The default ASTC/XUASTC transcoder behavior is to adaptively deblock the large block sizes when transcoding to other LDR texture/pixel formats like BC7 etc. (This behavior can be overridden using a transcoder flag.)

For directly sampling an ASTC texture with a deblocking filter in a simple pixel shader, see our shader_deblocking demo. This shader is compatible with mipmapping, bilinear and trilinear filtering. It's compatible with any ASTC block size, but was designed with the large block sizes in mind.

Available Supercompression Modes

The system supports two primary forms of lossy supercompression (i.e. compression applied beyond standard ASTC itself): perceptually/spectrally shaped or structured distortion (Weight Grid DCT, which is essentially a port of JPEG's key machinery into ASTC, with the union of the two methods being surprisingly ringing artifact resilient), and perceptually unstructured distortion (windowed/bounded RDO via nearby ASTC config/endpoint reuse). Windowed RDO results in relatively minor compression gains, while Weight Grid DCT (XUASTC only) can result in enormous compression gains. Weight Grid DCT errors are not random; they map to visually less-noticeable spectral energy.
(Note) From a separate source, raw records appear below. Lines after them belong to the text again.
(** The loop over [mLights] when no fade is computed. *)
Lemma collectLights_no_fade (viewMatrix : Matrixf) (frameNum : Z) (isReflection : bool)
      (s : Scene) (ts : list LightSourceTransform) :
  negb isReflection && negb (Qeq_bool (mPointLightFadeEnd s) 0) = false ->
  forallb (fun t => isSome (lightSources s !! lst_mLightSource t)) ts = true ->
  forall bounds,
  exists extra,
    collectLights ts isReflection viewMatrix frameNum bounds s = Some (bounds ++ extra, s)
    /\ length extra = length ts
    /\ forall (i : nat) t, ts !! i = Some t ->
        exists ls, lightSources s !! lst_mLightSource t = Some ls
                   /\ extra !! i
                      = Some (mkLightSourceViewBound (lst_mLightSource t)
                                                     (viewBoundOf t viewMatrix ls s)).
Proof.
  intros Hnofade. induction ts as [|t ts IH]; intros Hexist bounds.
  - exists []. cbn [collectLights]. rewrite app_nil_r.
    split; [reflexivity|]. split; [reflexivity|].
    intros i t Hi. rewrite lookup_nil in Hi. discriminate.
  - cbn [forallb] in Hexist. apply andb_true_iff in Hexist as [Ht Hexist].
    destruct (lightSources s !! lst_mLightSource t) as [ls|] eqn:Hls; [|discriminate].
    cbn [collectLights]. rewrite Hls. cbn [mbind option_bind]. rewrite Hnofade.
    destruct (IH Hexist (bounds ++ [mkLightSourceViewBound (lst_mLightSource t)
                                      (viewBoundOf t viewMatrix ls s)]))
      as (extra & Hrun & Hlen & Hvals).
    eexists (_ :: extra). rewrite Hrun, <- app_assoc.
    split; [reflexivity|]. split; [cbn [length]; rewrite Hlen; reflexivity|].
    intros [|i] t' Hi.
    + cbn in Hi. injection Hi as <-. exists ls. split; [exact Hls|reflexivity].
    + cbn in Hi. apply Hvals. exact Hi.
Qed.

(** X13. No fade for the reflection camera, nor when the fade is off.
    On the first query of a camera in a frame, when the camera is named
    "ReflectionCamera" or the maximum light distance is 0, and the
    registered light sources exist, [getLightsInViewSpace] is defined and
    changes no light source: the manager afterwards differs from the one
    before by the entry of the camera in [mLightsInViewSpace] alone.
    Unless the shared-buffer tier has to cut the list, the list returned
    has one entry per registered light, in the order of registration,
    with the view-space bound of that light. *)
Theorem getLightsInViewSpace_without_fade (camera : Camera) (viewMatrix : Matrixf)
        (frameNum : Z) (s : Scene) :
  isReflectionCamera camera || Qeq_bool (mPointLightFadeEnd s) 0 = true ->
  mLightsInViewSpace s !! cameraPtr camera = None ->
  forallb (fun t => isSome (lightSources s !! lst_mLightSource t)) (mLights s) = true ->
  exists bounds,
    getLightsInViewSpace camera viewMatrix frameNum s
    = Some (bounds, with_mLightsInViewSpace s (<[cameraPtr camera := bounds]>
                                               (mLightsInViewSpace s)))
    /\ (bool_decide (getLightingMethod s = SingleUBO)
        && (getMaxLightsInScene - 1 <? Z.of_nat (length (mLights s))) = false ->
        length bounds = length (mLights s)
        /\ forall (i : nat) t, mLights s !! i = Some t ->
            exists ls, lightSources s !! lst_mLightSource t = Some ls
                       /\ bounds !! i
                          = Some (mkLightSourceViewBound (lst_mLightSource t)
                                                         (viewBoundOf t viewMatrix ls s))).
Proof.
  intros Hoff Hfirst Hexist.
  assert (Hnofade : negb (isReflectionCamera camera)
                    && negb (Qeq_bool (mPointLightFadeEnd s) 0) = false).
  { destruct (isReflectionCamera camera), (Qeq_bool (mPointLightFadeEnd s) 0);
      try reflexivity; discriminate. }
  destruct (collectLights_no_fade viewMatrix frameNum (isReflectionCamera camera) s
              (mLights s) Hnofade Hexist []) as (extra & Hrun & Hlen & Hvals).
  cbn [app] in Hrun.
  unfold getLightsInViewSpace, viewBoundsOfCamera. rewrite Hfirst, Hrun.
  cbn [mbind option_bind].
  eexists. split; [reflexivity|].
  intros Hfits.
  assert (Hsame : (if bool_decide (getLightingMethod s = SingleUBO)
                   then truncateToScene extra else extra) = extra).
  { destruct (bool_decide (getLightingMethod s = SingleUBO)); [|reflexivity].
    cbn [andb] in Hfits. unfold truncateToScene.
    change (to_size_t (getMaxLightsInScene - 1)) with (getMaxLightsInScene - 1).
    rewrite Hlen, Hfits. reflexivity. }
  rewrite Hsame. split; [exact Hlen|exact Hvals].
Qed.

End ViewSpaceQueries.

Lemma getLightsInViewSpace_once_per_camera_witness :
  exists bounds s',
    @getLightsInViewSpace TranslationOnly mainCamera (mkVec3 0 0 0) 0 fadeScene
    = Some (bounds, s')
    /\ mLightsInViewSpace s' !! cameraPtr mainCamera = Some bounds.
Proof.
  destruct (@getLightsInViewSpace_once_per_camera TranslationOnly mainCamera
              (mkVec3 0 0 0) 0 fadeScene)
    as (bounds & s' & Hrun & Hcached & _).
  - vm_compute. reflexivity.
  - exists bounds, s'. split; [exact Hrun|exact Hcached].
Defined.

Lemma getLightsInViewSpace_without_fade_witness :
  exists bounds,
    @getLightsInViewSpace TranslationOnly (mkCamera 1 "ReflectionCamera") (mkVec3 0 0 0) 0
                          fadeScene
    = Some (bounds,
            with_mLightsInViewSpace fadeScene
              (<[1%nat := bounds]> (mLightsInViewSpace fadeScene))).
Proof.
  destruct (@getLightsInViewSpace_without_fade TranslationOnly
              (mkCamera 1 "ReflectionCamera") (mkVec3 0 0 0) 0 fadeScene)
    as (bounds & Hrun & _).
  - vm_compute. reflexivity.
  - vm_compute. reflexivity.
  - vm_compute. reflexivity.
  - exists bounds. exact Hrun.
Defined.

(** ** The list that the callback requests *)

Section Requests.
Context `{External}.

Lemma removeCulled_subset (isCulled : BoundingSphere -> bool) (maxLights : Z)
      (rest : LightList) :
  forall (visited : nat) x, x ∈ removeCulled isCulled maxLights visited rest -> x ∈ rest.
Proof.
  induction rest as [|l rest IH]; intros visited x Hx; [exact Hx|].
  cbn [removeCulled] in Hx.
  destruct (maxLights <? Z.of_nat (visited + length (l :: rest))); [|exact Hx].
  destruct (isCulled (doubled (mViewBound l))).
  - apply elem_of_cons. right. eapply IH. exact Hx.
  - apply elem_of_cons in Hx as [->|Hx]; apply elem_of_cons; [left; reflexivity|right].
    eapply IH. exact Hx.
Qed.

Lemma reduceLightList_subset (isCulled : BoundingSphere -> bool) (maxLights : Z)
      (l : LightList) (x : LightSourceViewBound) :
  x ∈ reduceLightList isCulled maxLights l -> x ∈ l.
Proof.
  unfold reduceLightList. intros Hx.
  apply (removeCulled_subset isCulled maxLights l 0).
  destruct (maxLights <? _); [|exact Hx].
  apply subseteq_take in Hx.
  apply list_elem_of_In. eapply Permutation_in; [apply (std_sort_perm significance)|].
  apply list_elem_of_In. exact Hx.
Qed.

Lemma lightsOf_defined (l : LightList) (frameNum : Z) (s : Scene) :
  (forall vb, vb ∈ l -> is_Some (lightSources s !! mLightSource vb)) ->
  exists lights, lightsOf l frameNum s = Some lights /\ length lights = length l.
Proof.
  induction l as [|vb l IH]; intros Hexist.
  - exists []. split; reflexivity.
  - destruct (Hexist vb) as [ls Hls]; [apply elem_of_cons; left; reflexivity|].
    destruct IH as (lights & Hrun & Hlen).
    { intros vb' Hvb'. apply Hexist. apply elem_of_cons. right. exact Hvb'. }
    cbn [lightsOf]. rewrite Hls, Hrun. cbn [mbind option_bind].
    eexists. split; [reflexivity|]. cbn [length]. rewrite Hlen. reflexivity.
Qed.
The system also supports completely lossless supercompression of ASTC/XUASTC data when neither Weight Grid DCT nor windowed RDO are enabled.

XUASTC Mode

XUASTC implements latent-aware, DCT transform-based supercompression with windowed RDO of ASTC block compressed data. XUASTC has several built-in entropy coding profiles (internally individually selected for each mipmap level): full Zstd, full arithmetic, or a hybrid mixture of the two profiles.

The arithmetic profile is slower vs. Zstd, but it uses hundreds of adaptive contexts for additional compression gains: roughly 3%-18% vs. the Zstd profile at the same PSNR. On the flip side, the Zstd mode has higher per-mipmap level header overhead. Currently, for mipmap levels with less than 64 total blocks, the arithmetic profile is always selected.

XUASTC is a fully self-contained compressed format: the final entropy coding layer (selected by the profile) emits the final compressed bitstream into the generated .KTX2/.basis file. .KTX2's built-in Zstd supercompression is not used in this mode, because doing so would be nearly pointless and wasteful: the output data is already compressed.

The primary controllable rate-distortion tradeoff available in XUASTC mode is Weight Grid DCT, although windowed RDO is also available for relatively minor gains independent of DCT. Weight Grid DCT and windowed RDO are orthogonal features, i.e. each can be enabled or disabled relative to the other. Alternatively both can be disabled, leaving just entropy coding on top of XUASTC (i.e. leaving just purely lossless supercompression applied to the XUASTC block configuration and endpoint/weight data).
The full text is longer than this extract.